- Prompt -
The expected output is exactly the lines below, starting at the line with "(* ===== verification/Sdap.v ===== *)" and ending at the line with "Definition SDAP_HDR_UL_DATA_PDU : Z := 1.", both included; no other line belongs in it.

++++ Record extracts

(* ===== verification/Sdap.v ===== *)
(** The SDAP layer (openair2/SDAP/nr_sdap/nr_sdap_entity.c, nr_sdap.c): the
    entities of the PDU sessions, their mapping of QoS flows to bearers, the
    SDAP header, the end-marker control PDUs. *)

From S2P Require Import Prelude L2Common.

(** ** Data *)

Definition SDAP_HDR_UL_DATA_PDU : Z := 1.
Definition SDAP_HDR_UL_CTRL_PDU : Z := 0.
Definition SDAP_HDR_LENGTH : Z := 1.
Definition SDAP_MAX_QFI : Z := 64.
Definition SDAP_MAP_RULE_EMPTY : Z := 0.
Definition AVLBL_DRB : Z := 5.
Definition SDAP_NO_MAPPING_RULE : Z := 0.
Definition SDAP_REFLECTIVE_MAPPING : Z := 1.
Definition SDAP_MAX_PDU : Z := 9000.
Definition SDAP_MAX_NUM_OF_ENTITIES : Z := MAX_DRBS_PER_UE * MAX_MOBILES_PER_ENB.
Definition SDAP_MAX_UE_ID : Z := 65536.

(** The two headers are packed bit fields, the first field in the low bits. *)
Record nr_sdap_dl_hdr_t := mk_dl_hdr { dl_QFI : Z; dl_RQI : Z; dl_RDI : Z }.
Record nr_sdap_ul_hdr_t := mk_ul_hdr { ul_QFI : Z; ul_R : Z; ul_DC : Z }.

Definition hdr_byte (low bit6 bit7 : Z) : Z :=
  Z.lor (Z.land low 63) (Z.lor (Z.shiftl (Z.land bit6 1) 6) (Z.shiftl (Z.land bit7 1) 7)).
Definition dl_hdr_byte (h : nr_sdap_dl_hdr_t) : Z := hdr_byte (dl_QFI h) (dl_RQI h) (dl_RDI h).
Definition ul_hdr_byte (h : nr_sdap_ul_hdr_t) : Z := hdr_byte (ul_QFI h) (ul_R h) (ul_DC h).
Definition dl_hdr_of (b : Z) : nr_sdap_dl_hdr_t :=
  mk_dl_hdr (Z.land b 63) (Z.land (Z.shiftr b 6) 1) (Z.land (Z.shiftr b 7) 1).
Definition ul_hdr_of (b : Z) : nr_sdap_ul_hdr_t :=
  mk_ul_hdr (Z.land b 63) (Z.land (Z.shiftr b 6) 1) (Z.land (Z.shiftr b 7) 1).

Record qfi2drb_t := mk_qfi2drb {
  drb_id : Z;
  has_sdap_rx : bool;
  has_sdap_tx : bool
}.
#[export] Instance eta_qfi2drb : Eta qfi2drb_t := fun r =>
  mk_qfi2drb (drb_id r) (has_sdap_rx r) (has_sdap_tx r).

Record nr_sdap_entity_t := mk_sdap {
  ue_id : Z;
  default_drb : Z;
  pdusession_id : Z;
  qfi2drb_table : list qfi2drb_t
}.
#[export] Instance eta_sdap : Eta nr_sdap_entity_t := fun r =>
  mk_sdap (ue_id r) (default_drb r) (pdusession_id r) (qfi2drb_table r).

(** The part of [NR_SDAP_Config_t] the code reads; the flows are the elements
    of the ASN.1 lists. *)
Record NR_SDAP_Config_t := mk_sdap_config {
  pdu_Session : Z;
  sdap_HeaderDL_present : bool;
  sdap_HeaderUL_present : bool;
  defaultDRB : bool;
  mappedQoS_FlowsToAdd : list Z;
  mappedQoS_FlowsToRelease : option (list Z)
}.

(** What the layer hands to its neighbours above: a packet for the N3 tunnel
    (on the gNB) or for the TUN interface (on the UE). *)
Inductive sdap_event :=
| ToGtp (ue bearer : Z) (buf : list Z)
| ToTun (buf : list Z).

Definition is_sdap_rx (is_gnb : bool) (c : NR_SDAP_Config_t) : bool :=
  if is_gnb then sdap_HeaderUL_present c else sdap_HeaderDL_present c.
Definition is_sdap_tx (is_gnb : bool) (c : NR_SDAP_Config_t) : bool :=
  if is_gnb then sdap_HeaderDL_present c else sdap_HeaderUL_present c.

++++++++
++++ Record extracts

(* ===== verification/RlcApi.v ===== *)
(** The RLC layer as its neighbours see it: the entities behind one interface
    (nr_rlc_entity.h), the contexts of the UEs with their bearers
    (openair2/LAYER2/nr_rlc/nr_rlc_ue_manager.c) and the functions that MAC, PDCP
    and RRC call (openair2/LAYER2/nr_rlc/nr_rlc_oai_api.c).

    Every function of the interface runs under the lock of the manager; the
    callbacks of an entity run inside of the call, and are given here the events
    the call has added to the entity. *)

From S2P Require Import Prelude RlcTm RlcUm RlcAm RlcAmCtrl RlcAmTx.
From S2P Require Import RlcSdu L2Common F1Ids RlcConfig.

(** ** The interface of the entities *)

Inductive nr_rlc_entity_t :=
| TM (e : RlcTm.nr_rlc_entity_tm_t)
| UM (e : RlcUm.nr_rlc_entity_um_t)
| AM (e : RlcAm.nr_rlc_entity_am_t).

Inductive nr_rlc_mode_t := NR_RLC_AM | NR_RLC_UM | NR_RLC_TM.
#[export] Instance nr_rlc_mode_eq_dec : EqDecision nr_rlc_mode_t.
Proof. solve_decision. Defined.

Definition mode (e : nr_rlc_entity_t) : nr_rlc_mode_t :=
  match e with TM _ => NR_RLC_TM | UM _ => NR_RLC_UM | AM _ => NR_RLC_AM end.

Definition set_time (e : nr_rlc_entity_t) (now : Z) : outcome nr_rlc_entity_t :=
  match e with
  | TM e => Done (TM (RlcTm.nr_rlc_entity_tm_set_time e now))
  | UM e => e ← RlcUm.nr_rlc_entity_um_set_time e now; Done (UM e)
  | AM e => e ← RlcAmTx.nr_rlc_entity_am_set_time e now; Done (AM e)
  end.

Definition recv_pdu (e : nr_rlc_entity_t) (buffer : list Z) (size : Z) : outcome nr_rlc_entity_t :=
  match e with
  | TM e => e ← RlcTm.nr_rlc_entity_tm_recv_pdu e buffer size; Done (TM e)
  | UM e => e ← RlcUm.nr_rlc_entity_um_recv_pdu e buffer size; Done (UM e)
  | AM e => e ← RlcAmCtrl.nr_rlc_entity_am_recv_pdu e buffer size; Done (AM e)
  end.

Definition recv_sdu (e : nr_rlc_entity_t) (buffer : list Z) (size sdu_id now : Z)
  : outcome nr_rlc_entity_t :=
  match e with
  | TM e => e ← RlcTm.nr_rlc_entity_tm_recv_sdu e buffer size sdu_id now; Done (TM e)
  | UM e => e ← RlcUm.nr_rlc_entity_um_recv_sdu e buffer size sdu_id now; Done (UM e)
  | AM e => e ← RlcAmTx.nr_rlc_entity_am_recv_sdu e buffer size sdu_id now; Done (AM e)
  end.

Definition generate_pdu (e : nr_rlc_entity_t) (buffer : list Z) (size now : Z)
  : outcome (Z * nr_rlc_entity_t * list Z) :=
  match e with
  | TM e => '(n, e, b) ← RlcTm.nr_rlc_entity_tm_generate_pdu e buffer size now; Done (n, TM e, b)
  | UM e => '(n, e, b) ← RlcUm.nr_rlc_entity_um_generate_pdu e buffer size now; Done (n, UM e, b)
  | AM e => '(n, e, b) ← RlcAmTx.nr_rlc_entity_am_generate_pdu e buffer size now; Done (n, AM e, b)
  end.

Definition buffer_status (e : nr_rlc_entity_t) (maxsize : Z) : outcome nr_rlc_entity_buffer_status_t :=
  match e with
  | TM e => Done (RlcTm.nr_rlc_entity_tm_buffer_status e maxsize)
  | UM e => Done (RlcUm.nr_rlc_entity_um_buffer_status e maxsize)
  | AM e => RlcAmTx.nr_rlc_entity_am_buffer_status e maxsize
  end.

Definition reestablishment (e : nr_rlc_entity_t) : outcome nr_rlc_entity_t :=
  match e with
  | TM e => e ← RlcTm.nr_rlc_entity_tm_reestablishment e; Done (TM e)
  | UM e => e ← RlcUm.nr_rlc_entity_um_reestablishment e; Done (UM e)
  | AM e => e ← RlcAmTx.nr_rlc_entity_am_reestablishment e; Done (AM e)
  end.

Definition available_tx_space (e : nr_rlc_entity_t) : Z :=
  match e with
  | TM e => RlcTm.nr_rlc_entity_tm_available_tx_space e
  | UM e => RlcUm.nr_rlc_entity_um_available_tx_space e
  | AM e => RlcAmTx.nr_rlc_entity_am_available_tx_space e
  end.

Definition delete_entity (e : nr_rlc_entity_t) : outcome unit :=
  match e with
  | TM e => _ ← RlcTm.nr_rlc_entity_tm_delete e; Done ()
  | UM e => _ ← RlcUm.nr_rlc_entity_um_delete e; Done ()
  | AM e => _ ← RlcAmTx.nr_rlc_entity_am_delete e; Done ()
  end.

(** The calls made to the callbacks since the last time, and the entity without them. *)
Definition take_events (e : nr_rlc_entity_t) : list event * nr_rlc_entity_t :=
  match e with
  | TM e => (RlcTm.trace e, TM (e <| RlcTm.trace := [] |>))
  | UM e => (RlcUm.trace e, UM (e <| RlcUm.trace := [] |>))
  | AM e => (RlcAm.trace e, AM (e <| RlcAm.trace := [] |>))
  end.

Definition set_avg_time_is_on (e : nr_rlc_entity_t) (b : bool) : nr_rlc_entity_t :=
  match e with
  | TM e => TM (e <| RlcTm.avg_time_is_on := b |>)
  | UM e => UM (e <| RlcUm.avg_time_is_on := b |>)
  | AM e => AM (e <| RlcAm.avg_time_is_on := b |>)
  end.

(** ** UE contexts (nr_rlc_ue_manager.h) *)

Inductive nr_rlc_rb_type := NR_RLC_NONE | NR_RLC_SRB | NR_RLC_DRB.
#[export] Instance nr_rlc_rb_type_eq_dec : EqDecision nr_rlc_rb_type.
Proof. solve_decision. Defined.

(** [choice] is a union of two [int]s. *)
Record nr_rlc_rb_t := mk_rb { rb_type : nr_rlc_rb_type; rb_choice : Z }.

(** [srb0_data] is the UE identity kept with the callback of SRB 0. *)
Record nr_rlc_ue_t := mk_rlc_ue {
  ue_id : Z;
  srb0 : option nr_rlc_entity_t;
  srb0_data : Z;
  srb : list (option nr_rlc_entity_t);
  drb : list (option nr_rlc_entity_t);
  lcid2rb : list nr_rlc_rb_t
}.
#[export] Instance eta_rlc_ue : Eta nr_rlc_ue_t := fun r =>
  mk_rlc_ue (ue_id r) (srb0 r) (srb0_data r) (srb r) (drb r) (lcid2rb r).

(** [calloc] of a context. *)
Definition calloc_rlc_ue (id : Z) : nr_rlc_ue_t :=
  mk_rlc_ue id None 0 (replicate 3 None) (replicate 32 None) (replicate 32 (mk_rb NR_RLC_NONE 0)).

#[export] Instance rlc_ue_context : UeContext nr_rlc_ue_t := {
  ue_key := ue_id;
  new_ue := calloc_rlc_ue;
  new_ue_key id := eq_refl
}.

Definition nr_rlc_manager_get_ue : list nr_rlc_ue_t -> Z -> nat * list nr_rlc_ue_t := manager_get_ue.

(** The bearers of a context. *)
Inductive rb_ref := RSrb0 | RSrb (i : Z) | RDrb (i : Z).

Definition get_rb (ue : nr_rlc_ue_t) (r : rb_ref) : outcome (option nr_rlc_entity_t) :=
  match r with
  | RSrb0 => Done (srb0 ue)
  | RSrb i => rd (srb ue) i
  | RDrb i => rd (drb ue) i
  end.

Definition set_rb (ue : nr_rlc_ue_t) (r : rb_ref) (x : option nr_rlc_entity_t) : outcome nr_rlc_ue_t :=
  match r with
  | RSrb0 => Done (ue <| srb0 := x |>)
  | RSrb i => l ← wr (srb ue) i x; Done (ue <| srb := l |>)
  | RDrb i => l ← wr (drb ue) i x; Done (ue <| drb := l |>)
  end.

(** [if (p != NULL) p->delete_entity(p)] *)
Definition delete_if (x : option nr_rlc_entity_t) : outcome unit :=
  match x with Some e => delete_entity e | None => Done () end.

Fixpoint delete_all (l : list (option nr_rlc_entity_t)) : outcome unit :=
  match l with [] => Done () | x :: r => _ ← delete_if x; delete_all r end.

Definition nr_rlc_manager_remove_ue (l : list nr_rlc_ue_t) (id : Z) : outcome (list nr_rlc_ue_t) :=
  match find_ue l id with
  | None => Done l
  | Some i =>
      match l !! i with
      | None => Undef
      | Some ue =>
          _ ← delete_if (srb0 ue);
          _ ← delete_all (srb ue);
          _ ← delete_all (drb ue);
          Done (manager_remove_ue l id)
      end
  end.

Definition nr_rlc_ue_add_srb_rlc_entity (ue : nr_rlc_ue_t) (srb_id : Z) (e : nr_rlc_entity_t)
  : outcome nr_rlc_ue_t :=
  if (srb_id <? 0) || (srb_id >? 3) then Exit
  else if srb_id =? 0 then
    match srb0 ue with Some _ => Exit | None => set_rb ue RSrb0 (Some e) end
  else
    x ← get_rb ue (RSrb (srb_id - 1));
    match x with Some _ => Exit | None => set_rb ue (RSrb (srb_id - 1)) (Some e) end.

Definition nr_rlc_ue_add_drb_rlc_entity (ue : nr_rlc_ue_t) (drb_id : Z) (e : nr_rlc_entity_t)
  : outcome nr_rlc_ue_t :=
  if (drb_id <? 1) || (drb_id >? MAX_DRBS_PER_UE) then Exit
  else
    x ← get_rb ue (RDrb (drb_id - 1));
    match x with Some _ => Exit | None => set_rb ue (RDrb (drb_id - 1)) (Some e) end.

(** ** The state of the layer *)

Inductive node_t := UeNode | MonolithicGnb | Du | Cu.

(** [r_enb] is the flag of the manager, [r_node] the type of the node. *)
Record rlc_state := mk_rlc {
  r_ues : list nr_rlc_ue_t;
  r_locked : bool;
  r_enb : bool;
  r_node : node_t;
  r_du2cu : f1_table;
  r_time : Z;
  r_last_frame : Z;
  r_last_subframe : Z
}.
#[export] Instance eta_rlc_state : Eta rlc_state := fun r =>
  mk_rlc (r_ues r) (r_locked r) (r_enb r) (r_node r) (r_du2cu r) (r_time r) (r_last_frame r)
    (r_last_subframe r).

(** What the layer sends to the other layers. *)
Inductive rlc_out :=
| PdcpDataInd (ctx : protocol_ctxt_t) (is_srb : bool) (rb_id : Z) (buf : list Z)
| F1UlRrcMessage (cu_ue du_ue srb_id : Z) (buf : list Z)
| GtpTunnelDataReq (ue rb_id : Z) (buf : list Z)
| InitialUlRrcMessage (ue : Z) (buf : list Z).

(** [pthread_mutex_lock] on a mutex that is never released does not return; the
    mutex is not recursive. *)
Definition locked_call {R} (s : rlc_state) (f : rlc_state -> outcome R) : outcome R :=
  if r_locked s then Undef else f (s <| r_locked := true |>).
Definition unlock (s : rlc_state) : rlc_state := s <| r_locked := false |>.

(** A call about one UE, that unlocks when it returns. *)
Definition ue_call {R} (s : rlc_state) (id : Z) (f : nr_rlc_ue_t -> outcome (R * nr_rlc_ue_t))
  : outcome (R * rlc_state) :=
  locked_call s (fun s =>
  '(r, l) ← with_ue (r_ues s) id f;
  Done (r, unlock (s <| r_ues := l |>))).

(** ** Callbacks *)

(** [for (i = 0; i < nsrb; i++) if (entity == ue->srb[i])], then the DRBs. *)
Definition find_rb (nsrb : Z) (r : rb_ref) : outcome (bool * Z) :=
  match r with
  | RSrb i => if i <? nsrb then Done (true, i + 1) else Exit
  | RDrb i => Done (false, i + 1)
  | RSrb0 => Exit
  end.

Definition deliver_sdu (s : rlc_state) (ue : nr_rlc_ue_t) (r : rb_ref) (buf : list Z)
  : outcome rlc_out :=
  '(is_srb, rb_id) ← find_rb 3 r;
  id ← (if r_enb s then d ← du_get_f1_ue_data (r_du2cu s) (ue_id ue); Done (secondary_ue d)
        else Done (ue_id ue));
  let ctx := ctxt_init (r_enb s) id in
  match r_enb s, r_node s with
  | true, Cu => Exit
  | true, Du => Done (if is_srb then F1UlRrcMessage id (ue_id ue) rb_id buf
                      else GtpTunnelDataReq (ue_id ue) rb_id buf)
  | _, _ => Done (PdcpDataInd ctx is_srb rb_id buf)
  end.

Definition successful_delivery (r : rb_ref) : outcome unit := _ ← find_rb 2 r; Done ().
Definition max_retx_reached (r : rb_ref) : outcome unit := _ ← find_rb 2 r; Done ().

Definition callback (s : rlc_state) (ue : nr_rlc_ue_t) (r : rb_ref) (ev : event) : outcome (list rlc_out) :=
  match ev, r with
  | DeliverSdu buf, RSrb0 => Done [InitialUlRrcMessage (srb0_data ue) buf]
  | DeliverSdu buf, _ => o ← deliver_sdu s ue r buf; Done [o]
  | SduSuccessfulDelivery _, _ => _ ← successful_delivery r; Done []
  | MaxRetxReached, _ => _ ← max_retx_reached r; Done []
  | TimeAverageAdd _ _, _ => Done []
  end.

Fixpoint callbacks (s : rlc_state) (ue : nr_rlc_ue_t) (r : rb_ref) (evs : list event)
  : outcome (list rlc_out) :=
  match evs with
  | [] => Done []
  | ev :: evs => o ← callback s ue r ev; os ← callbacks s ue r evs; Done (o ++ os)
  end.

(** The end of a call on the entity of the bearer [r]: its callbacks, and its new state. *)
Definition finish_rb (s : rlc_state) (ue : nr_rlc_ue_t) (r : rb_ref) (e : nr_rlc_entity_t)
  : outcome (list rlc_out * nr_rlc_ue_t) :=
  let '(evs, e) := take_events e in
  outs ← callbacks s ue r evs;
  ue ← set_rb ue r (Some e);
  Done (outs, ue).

++++++++

- Your response -
(* ===== verification/Sdap.v ===== *)
(** The SDAP layer (openair2/SDAP/nr_sdap/nr_sdap_entity.c, nr_sdap.c): the
    entities of the PDU sessions, their mapping of QoS flows to bearers, the
    SDAP header, the end-marker control PDUs. *)

From S2P Require Import Prelude L2Common.

(** ** Data *)

Definition SDAP_HDR_UL_DATA_PDU : Z := 1.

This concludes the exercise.